Der deutsche Spielzeughersteller Tonies hat im ersten Halbjahr 2026 seinen Umsatz um 41 Prozent auf 242,9 Millionen Euro gesteigert. Das teilte das Unternehmen mit. Der bereinigte Gewinn vor Zinsen, Steuern und Abschreibungen (bereinigtes EBITDA) sank auf 1,8 Millionen Euro, 0,7 Prozent des Umsatzes. Im ersten Halbjahr 2025 waren es noch 3,8 Millionen Euro gewesen. Tonies führt den Rückgang auf eine Verschiebung im Produktmix hin zu mehr Toniebox-Verkäufen und auf den Zeitpunkt von US-Zöllen zurück.
Nordamerika entwickelte sich zum größten und am schnellsten wachsenden Markt des Unternehmens. Der Umsatz in der Region stieg um 57 Prozent auf 104,3 Millionen Euro. Die Marktdurchdringung in Haushalten liegt den Angaben zufolge noch im niedrigen zweistelligen Bereich. Im zweiten Quartal beschleunigte sich das Wachstum in Nordamerika auf 85 Prozent.
Die Region Deutschland, Österreich und Schweiz steigerte den Umsatz um 26 Prozent auf 88,9 Millionen Euro. Tonies führt dies auf den Erfolg der Toniebox 2 und neue Produktinnovationen zurück. Der Rest der Welt wuchs um 43 Prozent auf 49,7 Millionen Euro, getrieben durch eine höhere Marktdurchdringung in verschiedenen Regionen.
Tonies verkauft mehr Tonieboxen
Der Umsatz mit Tonieboxen legte um 69 Prozent auf 57,2 Millionen Euro zu. Die starke Nachfrage nach der Toniebox 2 trieb das Wachstum an. Im zweiten Quartal beschleunigte sich der Anstieg auf 76 Prozent. Tonies führt dies auch auf eine niedrige Vergleichsbasis zurück, da Händler im Vorjahr die Markteinführung der Toniebox 2 im dritten Quartal 2025 abwarteten. Der Umsatz mit Tonies-Figuren stieg um 36 Prozent auf 177,1 Millionen Euro.
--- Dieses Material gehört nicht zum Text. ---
(** * Car Selling API: authentication, ownership and image-asset lifecycle

    A shallow embedding of [scripts/main.py] (the FastAPI application) and
    the properties of its request handlers.

    The handlers are written in a small exception / state / log monad:
    - the state is the committed database (tables [users] and [cars]) and
      the regular files on the disk, under the paths the program names
      them by;
    - Python exceptions are values of [exn], with [try_except] for
      [try: ... except ...:] blocks;
    - every effect on the database or on the file system appends the event
      and the state right after it to a log, so that the order of effects
      of one request can be read back. *)

From Stdlib Require Import ZArith Ascii Floats.PrimFloat.
From stdpp Require Import base option list strings gmap fin_maps.

#[local] Open Scope Z_scope.
#[local] Open Scope string_scope.

(** ** Python strings *)

Module PyStr.

(** [s.startswith(p)] *)
Definition startswith (s p : string) : bool := String.prefix p s.


(** [c.lower()] for an ASCII character: A-Z go to a-z, the others stay. *)
Definition lower_ascii (c : ascii) : ascii :=
  let n := nat_of_ascii c in
  if (Nat.leb 65 n && Nat.leb n 90)%bool then ascii_of_nat (n + 32) else c.

(** [s.lower()] on an ASCII string ([isascii s]).  A string is held as its
    UTF-8 bytes: on a string with a character outside ASCII, Python also
    folds the letters outside A-Z, whose bytes this function keeps, so a
    statement that gives the lowered string itself assumes [isascii]. *)
Fixpoint lower (s : string) : string :=
  match s with
  | EmptyString => EmptyString
  | String c r => String (lower_ascii c) (lower r)
  end.

(** [s.replace(old, "")] for a non-empty [old]: the occurrences of [old]
    are removed from left to right, without overlap.  [skip] counts the
    characters of the current occurrence still to be dropped. *)
Fixpoint remove_from (old : string) (skip : nat) (s : string) : string :=
  match s with
  | EmptyString => EmptyString
  | String c r =>
      match skip with
      | S k => remove_from old k r
      | O =>
          if String.prefix old s
          then remove_from old (Nat.pred (String.length old)) r
          else String c (remove_from old O r)
      end
  end.

Definition remove_all (old s : string) : string := remove_from old O s.

(** [s.rfind(".")]: index of the last dot, if any. *)
Fixpoint rfind_dot (s : string) : option nat :=
  match s with
  | EmptyString => None
  | String c r =>
      match rfind_dot r with
      | Some i => Some (S i)
      | None => if Ascii.eqb c "."%char then Some O else None
      end
  end.

(** Split at the separator character. *)
Fixpoint split_on (sep : ascii) (s : string) : list string :=
  match s with
  | EmptyString => [EmptyString]
  | String c r =>
      if Ascii.eqb c sep then EmptyString :: split_on sep r
      else match split_on sep r with
           | [] => [String c EmptyString]
           | w :: ws => String c w :: ws
           end
  end.

Fixpoint drop (n : nat) (s : string) : string :=
  match n, s with
  | O, _ => s
  | S k, EmptyString => EmptyString
  | S k, String _ r => drop k r
  end.

End PyStr.

(** ** pathlib *)

Module Path.

(** The components [PurePosixPath(p)] keeps: the path is split at the
    slashes, and empty and ["."] components are dropped; [".."] stays. *)
Definition parts (p : string) : list string :=
  filter (fun w => w ≠ "" ∧ w ≠ ".") (PyStr.split_on "/"%char p).

(** [PurePosixPath(p).root]: ["/"] for an absolute path, ["//"] when it
    starts with exactly two slashes, empty for a relative path. *)
Definition root (p : string) : string :=
  if PyStr.startswith p "///" then "/"
  else if PyStr.startswith p "//" then "//"
  else if PyStr.startswith p "/" then "/"
  else "".

(** [PurePosixPath(p).name]: the last component. *)
Definition name (p : string) : string := List.last (parts p) "".

(** [str(PurePosixPath(base) / p)] for a relative [base]: an absolute [p]
    replaces [base]; the components are joined by single slashes, and a
    path without root and components is written ["."]. *)
Definition join (base p : string) : string :=
  if PyStr.startswith p "/"
  then root p +:+ String.concat "/" (parts p)
  else match (parts base ++ parts p)%list with
       | [] => "."
       | ps => String.concat "/" ps
       end.

(** [PurePosixPath(p).suffix]:
    [i = name.rfind('.')]; [name[i:]] if [0 < i < len(name) - 1], else
    the empty string. *)
Definition suffix (p : string) : string :=
  let n := name p in
  match PyStr.rfind_dot n with
  | Some i =>
      if (Nat.ltb 0 i && Nat.ltb (S i) (String.length n))%bool
      then PyStr.drop i n else ""
  | None => ""
  end.

End Path.

(** ** Tables, request and response models *)

(** Row of table [users].  [register] is the only writer and always
    supplies the four columns. *)
Record UserDB := {
  user_id : string;
  username : string;
  email : string;
  hashed_password : string;
  user_created_at : Z
}.

(** Row of table [cars].  Only the primary key is declared non-null: every
    other column is nullable, and [update_car] can write [None] to it. *)
Record CarDB := {
  id : string;
  make : option string;
  model : option string;
  year : option Z;
  price : option float;
  mileage : option Z;
  description : option string;
  color : option string;
  fuel_type : option string;
  transmission : option string;
  image : option string;
  seller_id : option string;
  created_at : option Z;
  is_sold : option bool
}.

(** The body of [POST /register].  [email] is declared [EmailStr]: the
    handler receives the address as the validator normalised it, see
    [UserCreate_validate]. *)
Record UserCreate := {
  uc_username : string;
  uc_email : string;
  uc_password : string;
  uc_confirmed_password : string
}.

Record UserLogin := { ul_email : string; ul_password : string }.

Record User := {
  u_id : string;
  u_username : string;
  u_email : string;
  u_created_at : Z
}.

Record CarCreate := {
  cc_make : string;
  cc_model : string;
  cc_year : Z;
  cc_price : float;
  cc_mileage : Z;
  cc_description : option string;
  cc_color : string;
  cc_fuel_type : string;
  cc_transmission : string;
  cc_image : string
}.

(** Response model [Car]: every field but [description] is required. *)
Record Car := {
  car_id : string;
  car_make : string;
  car_model : string;
  car_year : Z;
  car_price : float;
  car_mileage : Z;
  car_description : option string;
  car_color : string;
  car_fuel_type : string;
  car_transmission : string;
  car_seller_id : string;
  car_created_at : Z;
  car_image : string;
  car_is_sold : bool
}.

(** A field of a pydantic model whose fields all default to [None]: either
    absent from the request body ([Unset], dropped by
    [dict(exclude_unset=True)]), or present, possibly as JSON [null]. *)
Inductive Field (A : Type) :=
| Unset
| Given (v : option A).
Arguments Unset {A}.
Arguments Given {A} v.

Record CarUpdate := {
  cu_make : Field string;
  cu_model : Field string;
  cu_year : Field Z;
  cu_price : Field float;
  cu_mileage : Field Z;
  cu_description : Field string;
  cu_color : Field string;
  cu_fuel_type : Field string;
  cu_transmission : Field string;
  cu_image : Field string;
  cu_is_sold : Field bool
}.

Record UploadFile := {
  filename : string;
  content_type : option string;
  contents : list Byte.byte
}.

Record UploadResponse := {
  ur_filename : string;
  ur_url : string;
  ur_message : string
}.

(** ** JSON web tokens

    The claim set of the tokens of this application.  The [jwt] library is
    not part of the repository: a token is modelled symbolically, as its
    header algorithm, the key it was signed with and its payload; the
    signature verifies exactly under the signing key. *)
Record Claims := {
  sub : option string;
  type : option string;
  exp : option Z
}.
(** The loop over the fetched rows of a hierarchical table takes the key of
    every row out of the pending keys. *)
Lemma path_loop_pops tn byk l :
  forall lv s lv' s',
    NoDup (dkeys (lookup lv)) ->
    for_fold l (fetched_path E tn byk) lv s = (Ok lv', s') ->
    forall x, dget (lookup lv) x = None \/ In x (dkeys l) ->
              dget (lookup lv') x = None.
Proof.
  induction l as [| kr l IH]; intros lv s lv' s' Hnd; cbn [for_fold].
  - intros [= <- <-] x [Hx | []]. exact Hx.
  - intros Hrun x Hx. apply bind_ok in Hrun as (lv1 & s1 & Hstep & Hrest).
    assert (Hlk : lookup lv1 = ddel (lookup lv) (fst kr)).
    { rewrite fetched_path_run in Hstep.
      destruct (dget (lookup lv) (fst kr)) as [[|] |];
        [| now injection Hstep as <- <- | now injection Hstep as <- <-].
      destruct (_represent_path E _ tn (fst kr) (snd kr) byk s) as [[lab | e] s2];
        [now injection Hstep as <- <- | discriminate]. }
    apply (IH lv1 s1 lv' s'); [rewrite Hlk; now apply NoDup_dkeys_ddel | exact Hrest |].
    rewrite Hlk. destruct (pyval_eqb (fst kr) x) eqn:He.
    + apply pyval_eqb_true in He. subst x. left. now apply dget_ddel_same.
    + apply pyval_eqb_neq in He. rewrite dget_ddel_other by exact He.
      destruct Hx as [Hx | [Hx | Hx]]; [now left | congruence | now right].
Qed.

End Popped.

(** The local variables of [_lookup] when one uncached key is pending. *)
Definition one_pending (k v : pyval) (lk : dict bool) : locals :=
  {| keys := [(k, v)]; items := []; lookup := lk |}.

(** ... and when the key has been given the label [lab]. *)
Definition one_labelled (k v : pyval) (lab : string) (lk : dict bool) : locals :=
  {| keys := [(k, v)]; items := [(v, lab)]; lookup := lk |}.

Lemma fill_default_one dl k v lab lk :
  (forall x, In x (dkeys lk) -> x <> k /\ x <> v) ->
  dget (items (fill_default dl (one_labelled k v lab lk))) v = Some lab.
Proof.
  intros Hlk. rewrite fill_default_items. cbn [lookup items one_labelled dget].
  rewrite pyval_eqb_refl.
  assert (Hex : existsb (fun x => pyval_eqb (keys_get (one_labelled k v lab lk) x) v)
                        (dkeys lk) = false).
  { destruct (existsb _ (dkeys lk)) eqn:Hex; [| reflexivity]. exfalso.
    apply existsb_exists in Hex as (x & Hin & Hx).
    destruct (Hlk x Hin) as [Hxk Hxv].
    unfold keys_get in Hx. cbn [keys one_labelled dget] in Hx.
    assert (Hkx : pyval_eqb k x = false) by (apply pyval_eqb_neq; congruence).
    rewrite Hkx in Hx. apply pyval_eqb_true in Hx. contradiction. }
  now rewrite Hex.
Qed.

(** Some record of the table has the key [k]. *)
Definition has_row (t : Table) (name : string) (k : pyval) : Prop :=
  exists r, In r (t_rows t) /\ row_get r name = Some k.

Section Resolved.

Variable E : Env.
Variables (st : S3Represent) (t : Table) (name : string) (fs : list string)
          (d : dict string) (dl : string).
Hypothesis Hset : lookup_setting st t name fs d dl.

Variables (v k : pyval).
Hypothesis Hkey : k = normalize (Some t) v.
Hypothesis Hnone : is_None k = false.
Hypothesis Hhash : hashable k = true.
Hypothesis Huncached : dget d k = None.

(** [_lookup] of one value with an uncached key, up to the fetch. *)
Lemma lookup_one_head :
  _lookup E [v] None st =
  (lvh <- with_ancestors E t (one_pending k v [(k, true)]) ;;
   resolve E t name (snd lvh) None (fst lvh)) st.
Proof.
  destruct Hset as [Hts Hnl Hdl Htb Hk Hhas Hfs Hcu Hfe].
  rewrite lookup_scan.
  rewrite (scan_one st v Hts) by (rewrite Htb, <- Hkey; exact Hnone).
  cbv zeta. rewrite Htb, <- Hkey, Hhash, Huncached. cbn [lookup].
  unfold bind at 1 3.
  destruct (with_ancestors E t _ st) as [[lvh | e] s1] eqn:Hwa; [| reflexivity].
  fold (one_pending k v [(k, true)]) in Hwa.
  destruct (with_ancestors_spec E st t (one_pending k v [(k, true)]) Hts)
    as (W1 & _).
  rewrite Hwa in W1. cbn [snd] in W1. subst s1.
  unfold bind at 1. unfold gets at 1. rewrite Hk, Hhas. reflexivity.
Qed.

(** The fetch for pending keys among which is [k], when [k] has a row. *)
Lemma fetch_one (lk : dict bool) :
  has_row t name k -> In k (dkeys lk) ->
  (forall x, In x (dkeys lk) -> hashable x = true) ->
  exists byk row r,
    by_key name (db_select t name (dkeys lk) (selected t fs name)) = Ok byk /\
    dget byk k = Some row /\
    In r (t_rows t) /\ row_get r name = Some k /\
    row = select_fields (selected t fs name) r.
Proof.
  intros (r0 & Hr0 & Hrk0) Hin Hh.
  destruct (@by_key_total name (db_select t name (dkeys lk) (selected t fs name)))
    as (byk & Hbyk).
  { apply Forall_forall. intros row Hrow.
    apply db_select_spec in Hrow as (r & x & Hr & -> & Hrx & Hx);
      [| apply In_selected].
    exists x. split; [| now apply Hh].
    rewrite row_get_select_fields by apply In_selected. exact Hrx. }
  pose proof (by_key_spec _ _ Hbyk) as (_ & K1 & K2).
  assert (Hsel : In (select_fields (selected t fs name) r0)
                    (db_select t name (dkeys lk) (selected t fs name))).
  { apply db_select_spec; [apply In_selected |]. now exists r0, k. }
  specialize (K2 _ k Hsel).
  rewrite row_get_select_fields in K2 by apply In_selected.
  specialize (K2 Hrk0).
  destruct (dget byk k) as [row |] eqn:Hg; [| congruence].
  destruct (K1 k row Hg) as [Hrow Hrowk].
  apply db_select_spec in Hrow as (r & x & Hr & -> & Hrx & Hx);
    [| apply In_selected].
  rewrite row_get_select_fields in Hrowk by apply In_selected.
  exists byk, (select_fields (selected t fs name) r), r. repeat split; auto.
Qed.

(** A flat table: the row of the key is rendered and cached. *)
Lemma resolve_flat_one :
  has_row t name k ->
  exists row r,
    In r (t_rows t) /\ row_get r name = Some k /\
    row = select_fields (selected t fs name) r /\
    resolve E t name None None (one_pending k v [(k, true)]) st =
    match render_row E st row None with
    | Ok l => (Ok [(v, l)],
               set_theset (Some (dset d k l)) (fetched_state [k] [(k, row)] st))
    | Exc e => (Exc e, fetched_state [k] [(k, row)] st)
    end.
Proof.
  pose proof Hset as [Hts Hnl Hdl Htb Hk Hhas Hfs Hcu Hfe].
  intros Hrow.
  destruct (@fetch_one [(k, true)] Hrow) as (byk & row & r & Hbyk & Hg & Hr & Hrk & Hsel).
  { now left. }
  { intros x [<- | []]. exact Hhash. }
  exists row, r. repeat (split; [assumption |]).
  rewrite (resolve_run E st Hcu). cbn [lookup one_pending].
  unfold bind at 1. rewrite (fetch_phase_run E st Hcu Hfe Hfs). cbv zeta.
  cbn [lookup one_pending dkeys map fst] in *. rewrite Hbyk.
  pose proof (by_key_spec _ _ Hbyk) as (Hnd & K1 & _).
  destruct (@single_key_dict _ byk k Hnd) as (row' & ->).
  { intros x rw Hx. destruct (K1 x rw Hx) as [Hin Hxx].
    apply db_select_spec in Hin as (r1 & x1 & _ & Hrw & Hr1 & [<- | []]);
      [| apply In_selected].
    rewrite Hrw, row_get_select_fields in Hxx by apply In_selected. congruence. }
  { congruence. }
  cbn [dget] in Hg. rewrite pyval_eqb_refl in Hg. injection Hg as ->.
  cbn [for_fold]. unfold bind at 1. rewrite fetched_flat_run. cbn [fst snd].
  rewrite (@render_row_cfg E (fetched_state [k] [(k, row)] st) st row None eq_refl).
  destruct (render_row E st row None) as [l | e]; [| reflexivity].
  change (theset (fetched_state [k] [(k, row)] st)) with (theset st).
  rewrite Hts. cbv beta iota delta [ret]. unfold bind at 1.
  rewrite (default_phase_run _ _ (dl := dl)) by exact Hdl.
  cbv beta iota delta [ret]. f_equal. f_equal.
  unfold fill_default, flat_step, keys_get.
  cbn [keys items lookup one_pending set_items set_lookup dget ddel dset].
  rewrite pyval_eqb_refl. reflexivity.
Qed.

End Resolved.

Section ResolvedPath.

Variable E : Env.
Variables (st : S3Represent) (t : Table) (name : string) (fs : list string)
          (d : dict string) (dl : string).
Hypothesis Hset : lookup_setting st t name fs d dl.

Variables (v k : pyval).
Hypothesis Hhash : hashable k = true.

(** A hierarchical table: the path of the key is rendered; the ancestors
    that are still pending afterwards have no row. *)
Lemma resolve_hier_one tn (extra : dict bool) :
  Forall (fun kv => snd kv = false) extra ->
  NoDup (dkeys ((k, true) :: extra)) ->
  (forall x, In x (dkeys extra) -> hashable x = true) ->
  has_row t name k ->
  exists byk row r,
    by_key name (db_select t name (k :: dkeys extra) (selected t fs name)) = Ok byk /\
    dget byk k = Some row /\
    In r (t_rows t) /\ row_get r name = Some k /\
    row = select_fields (selected t fs name) r /\
    exists lookup',
      (forall x, In x (dkeys lookup') ->
         x <> k /\ In x (dkeys extra) /\ dget byk x = None) /\
      resolve E t name (Some tn) None (one_pending k v ((k, true) :: extra)) st =
      match _represent_path E (recursion_limit E) tn k row byk
              (fetched_state (k :: dkeys extra) byk st) with
      | (Ok lab, s') =>
          (Ok (items (fill_default dl (one_labelled k v lab lookup'))), s')
      | (Exc e, s') => (Exc e, s')
      end.
Proof.
  pose proof Hset as [Hts Hnl Hdl Htb Hk Hhas Hfs Hcu Hfe].
  intros Hflags Hnd Hh Hrow.
  destruct (@fetch_one t name fs k ((k, true) :: extra) Hrow)
    as (byk & row & r & Hbyk & Hg & Hr & Hrk & Hsel).
  { now left. }
  { intros x [<- | Hx]; [exact Hhash | now apply Hh]. }
  cbn [dkeys map fst] in Hbyk. fold (dkeys extra) in Hbyk.
  exists byk, row, r. repeat (split; [assumption |]).
  set (lv := one_pending k v ((k, true) :: extra)).
  assert (Hrun : resolve E t name (Some tn) None lv st =
                 (lv2 <- for_fold byk (fetched_path E tn byk) lv ;;
                  lv3 <- default_phase lv2 ;; ret (items lv3))
                   (fetched_state (k :: dkeys extra) byk st)).
  { rewrite (resolve_run E st Hcu). cbn [lookup lv one_pending].
    unfold bind at 1. rewrite (fetch_phase_run E st Hcu Hfe Hfs). cbv zeta.
    cbn [lookup lv one_pending dkeys map fst]. fold (dkeys extra).
    rewrite Hbyk. reflexivity. }
  rewrite Hrun. clear Hrun.
  destruct (@path_loop_single E tn byk k byk lv
              (fetched_state (k :: dkeys extra) byk st) row)
    as (lookup' & Hloop & Hgone & Hsub).
  { exact Hnd. }
  { cbn [lookup lv one_pending dget]. now rewrite pyval_eqb_refl. }
  { intros x Hx. cbn [lookup lv one_pending dget].
    assert (Hkx : pyval_eqb k x = false) by (apply pyval_eqb_neq; congruence).
    rewrite Hkx. intros Htrue. apply dget_In in Htrue.
    rewrite Forall_forall in Hflags. specialize (Hflags _ Htrue). discriminate. }
  { exact Hg. }
  destruct (_represent_path E (recursion_limit E) tn k row byk
              (fetched_state (k :: dkeys extra) byk st)) as [[lab | e] s'] eqn:Hrp.
  - exists lookup'. split.
    + intros x Hx.
      destruct (dget lookup' x) as [b |] eqn:Hgx;
        [| now apply dget_None_notin in Hgx].
      assert (Hxk : x <> k) by (intros ->; congruence).
      split; [exact Hxk |]. split.
      * apply Hsub in Hgx. apply dget_Some_In_dkeys in Hgx.
        cbn [lookup lv one_pending dkeys map fst] in Hgx.
        destruct Hgx as [<- | Hgx]; [congruence | exact Hgx].
      * destruct (dget byk x) as [rowx |] eqn:Hbx; [| reflexivity].
        apply dget_Some_In_dkeys in Hbx.
        pose proof (@path_loop_pops E tn byk byk lv _ _ _ Hnd Hloop x (or_intror Hbx))
          as Hpop.
        cbn [lookup] in Hpop. congruence.
    + unfold bind at 1. rewrite Hloop. unfold bind at 1.
      rewrite (default_phase_run _ _ (dl := dl))
        by (destruct (represent_path_spec E _ tn byk _ _
                        (fetched_state (k :: dkeys extra) byk st) (d := d) Hts Hrp)
              as (d' & -> & _); exact Hdl).
      cbv beta iota delta [ret]. f_equal. f_equal. f_equal.
      unfold one_labelled, keys_get.
      cbn [keys items lv one_pending dget dset]. now rewrite pyval_eqb_refl.
  - exists []. split; [intros x [] |].
    unfold bind at 1. now rewrite Hloop.
Qed.
(** * Address hashing for memory partitions and cache banks

    A verification of [src/gpgpu-sim/hashing.cc]: the IPOLY hash
    [ipoly_hash_function], the plain XOR hash [bitwise_hash_function] and
    the page-address-entropy hash [PAE_hash_function].

    Integers of the C++ code are values of [Z] with their wrap-around
    written out; a [std::bitset<N>] is its size together with the value of
    its bits; a function that may hit a failing [assert] returns an
    [outcome]. *)

From Stdlib Require Import ZArith List Bool Lia Btauto FinFun.
Import ListNotations.

Local Open Scope Z_scope.

(** ** Machine integers *)

(** [unsigned] is 32 bits wide. *)
Definition unsigned_bits : Z := 32.

(** Modelled from the spec: [new_addr_type], declared in
    [abstract_hardware_model.h], is an unsigned integer of 64 bits
    ("an ordered sequence of 64 single bits, bit 0 = least significant"). *)
Definition new_addr_bits : Z := 64.

(** Conversion to [unsigned], as at the [return] of the three functions and
    in the arithmetic on [bank_set_num]. *)
Definition to_unsigned (v : Z) : Z := v mod 2 ^ unsigned_bits.

(** Conversion to [new_addr_type], the type at which [&] and [^] operate in
    [bitwise_hash_function] once an operand has that type. *)
Definition to_new_addr (v : Z) : Z := v mod 2 ^ new_addr_bits.

Definition is_unsigned (v : Z) : Prop := 0 <= v < 2 ^ unsigned_bits.
Definition is_new_addr (v : Z) : Prop := 0 <= v < 2 ^ new_addr_bits.
(** * HelpTool collection store: a shallow embedding of [app/main.py]

    The program is a Flask application with two generic handlers,
    [module_list] (GET/POST on [/api/<module>]) and [module_item]
    (GET/PUT/DELETE on [/api/<module>/<int:item_id>]).  Each request loads
    the JSON file of the collection, acts on the loaded list and writes
    the whole list back.

    The embedding follows the source function by function:
    - JSON values as an inductive type, a Python [dict] as a finite map
      with string keys;
    - Python exceptions as an error monad [result];
    - the data directory and the logger as an explicit [world] that every
      handler takes and returns;
    - what the handlers read from their surroundings (the decoded request,
      the clock, whether the write to disk goes through) as inputs. *)

From Stdlib Require Import ZArith Floats.SpecFloat DecimalString Ascii Lia.
From stdpp Require Import base option list strings gmap.
From Equations Require Import Equations.

#[local] Set Warnings "-register-all,-level-tolerance".
#[local] Open Scope Z_scope.

(** ** JSON values, as [json.load] and [request.get_json] produce them *)

Inductive json :=
  | JNull                              (* None *)
  | JBool (b : bool)                   (* True, False *)
  | JInt (z : Z)                       (* int, unbounded *)
  | JFloat (f : spec_float)            (* float: IEEE 754 binary64 data *)
  | JStr (s : string)                  (* str *)
  | JArr (l : list json)               (* list *)
  | JObj (d : gmap string json).       (* dict with str keys *)

(** ** Python exceptions *)

Inductive exn :=
  | AttributeError (msg : string)
  | TypeError (msg : string)
  | IndexError (msg : string)
  | HTTPException (msg : string).      (* raised by Flask, e.g. BadRequest *)

(** [str(e)] *)
Definition exn_str (e : exn) : string :=
  match e with
  | AttributeError m | TypeError m | IndexError m | HTTPException m => m
  end.

Inductive result (A : Type) :=
  | Ok (a : A)
  | Raise (e : exn).
Arguments Ok {A} a.
Arguments Raise {A} e.

#[global] Instance result_ret : MRet result := λ A a, Ok a.
#[global] Instance result_bind : MBind result := λ A B f m,
  match m with
  | Ok a => f a
  | Raise e => Raise e
  end.

(** ** The Python operations the handlers use *)

Module Py.

(** [type(v).__name__] *)
Definition type_name (v : json) : string :=
  match v with
  | JNull => "NoneType"
  | JBool _ => "bool"
  | JInt _ => "int"
  | JFloat _ => "float"
  | JStr _ => "str"
  | JArr _ => "list"
  | JObj _ => "dict"
  end.

Definition no_attribute (v : json) (attr : string) : exn :=
  AttributeError ("'" +:+ type_name v +:+ "' object has no attribute '" +:+ attr +:+ "'").

(** [isinstance(v, int)], and the integer the instance stands for: [bool]
    is a subclass of [int], [True] is 1 and [False] is 0. [None] for a
    value that is not an [int] instance. *)
Definition int_value (v : json) : option Z :=
  match v with
  | JInt z => Some z
  | JBool b => Some (Z.b2z b)
  | _ => None
  end.

(** [f == z] for a float [f] and an int [z]: Python compares the two
    exactly, as numbers. *)
Definition float_eq_int (f : spec_float) (z : Z) : bool :=
  match f with
  | S754_zero _ => z =? 0
  | S754_finite s m e =>
      let n := if s then Z.neg m else Z.pos m in
      if 0 <=? e then n * 2 ^ e =? z else n =? z * 2 ^ (- e)
  | S754_infinity _ | S754_nan => false
  end.

(** [v == z] for an int [z]. *)
Definition eq_int (v : json) (z : Z) : bool :=
  match v with
  | JInt n => n =? z
  | JBool b => Z.b2z b =? z
  | JFloat f => float_eq_int f z
  | JNull | JStr _ | JArr _ | JObj _ => false
  end.

(** [d.get(k)] *)
Definition get (d : gmap string json) (k : string) : json :=
  default JNull (d !! k).

(** [d.setdefault(k, v)] *)
Definition setdefault (k : string) (v : json) (d : gmap string json)
  : gmap string json :=
  match d !! k with
  | Some _ => d
  | None => <[k := v]> d
  end.

(** The characters of a string, each as a one-character [str]. *)
Fixpoint chars (s : string) : list json :=
  match s with
  | EmptyString => []
  | String c s' => JStr (String c EmptyString) :: chars s'
  end.

(** The sequence [for x in v] runs through. *)
Definition iter (v : json) : result (list json) :=
  match v with
  | JArr l => Ok l
  | JObj d => Ok ((λ kv, JStr kv.1) <$> map_to_list d)
  | JStr s => Ok (chars s)
  | JNull | JBool _ | JInt _ | JFloat _ =>
      Raise (TypeError ("'" +:+ type_name v +:+ "' object is not iterable"))
  end.

(** [v.get(k)]: only a [dict] has the method. *)
Definition call_get (v : json) (k : string) : result json :=
  match v with
  | JObj d => Ok (get d k)
  | _ => Raise (no_attribute v "get")
  end.

(** [v[k] = x] for a [str] key [k]; the updated dict. *)
Definition setitem (v : json) (k : string) (x : json)
  : result (gmap string json) :=
  match v with
  | JObj d => Ok (<[k := x]> d)
  | JArr _ => Raise (TypeError "list indices must be integers or slices, not str")
  | _ => Raise (TypeError ("'" +:+ type_name v +:+
                           "' object does not support item assignment"))
  end.

(** [v.append(x)]; the extended list. *)
Definition append (v : json) (x : json) : result (list json) :=
  match v with
  | JArr l => Ok (l ++ [x])
  | _ => Raise (no_attribute v "append")
  end.

(** Indexing by position. The handlers index [items] only at a position
    found by enumerating it, which is a position of a list (lemma
    [find_index_list] below); on every other kind of value the three
    operations are left at a [TypeError]. *)
Definition not_a_list (v : json) : exn :=
  TypeError ("'" +:+ type_name v +:+ "' object is not a list").

(** [v[i]] for an index [i ≥ 0]. *)
Definition getitem (v : json) (i : nat) : result json :=
  match v with
  | JArr l =>
      match l !! i with
      | Some x => Ok x
      | None => Raise (IndexError "list index out of range")
      end
  | _ => Raise (not_a_list v)
  end.

(** [v.pop(i)] for an index [i ≥ 0]; the list that remains. *)
Definition pop (v : json) (i : nat) : result (list json) :=
  match v with
  | JArr l =>
      if decide (i < length l)%nat then Ok (delete i l)
      else Raise (IndexError "pop index out of range")
  | _ => Raise (not_a_list v)
  end.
„Das erste Halbjahr 2026 war stark in jedem Segment, in jeder Kategorie und mit 41 Prozent Wachstum auf Konzernebene“, zitierte das Unternehmen Vorstandschef Tobias Wann in der Mitteilung. Der anhaltende Erfolg der Toniebox 2 zeige, dass man das richtige Produkt zur richtigen Zeit auf den Markt gebracht habe.
Finanzvorstand: Aussicht auf starke Zusatzerlöse
Finanzvorstand Hansjörg Müller erklärte: „Die bereinigte EBITDA‑Marge spiegelt eine geplante Änderung im Zeitpunkt unseres Produktmix und US-Zölle wider.“ Der Verkauf von mehr Tonieboxen habe zwar zu einer vorübergehend niedrigeren Bruttomarge geführt, eine wachsende installierte Basis sei aber die Grundlage, um in den kommenden Jahren umsatzstarke Zusatzerlöse zu generieren.
Tonies bestätigte die Prognose für das Gesamtjahr 2026. Das Unternehmen erwartet ein Umsatzwachstum von mehr als 20 Prozent auf über 760 Millionen Euro. In Nordamerika soll der Umsatz um mehr als 30 Prozent steigen. Die bereinigte EBITDA‑Marge soll zwischen 9 und 11 Prozent liegen.
Gegründet wurde Tonies 2013 von Patric Faßbender und Marcus Stahl. Der Auslöser war Faßbenders Beobachtung, wie seine Tochter mit einem klassischen CD-Player hantierte und die CD ständig hängenblieb. Daraus entstand die Idee, Hörspiele nicht mehr über ein kompliziertes Abspielgerät, sondern über physische Spielfiguren steuerbar zu machen. Diese kamen 2016 auf den Markt. Die Figur ist gleichzeitig Spielzeug, Datenträger und Lizenzprodukt. Eine Disney- oder Paw-Patrol-Figur ist für das Kind ein Spielzeug – für Tonies ist sie aber auch ein Stück Content, das Eltern immer wieder kaufen können.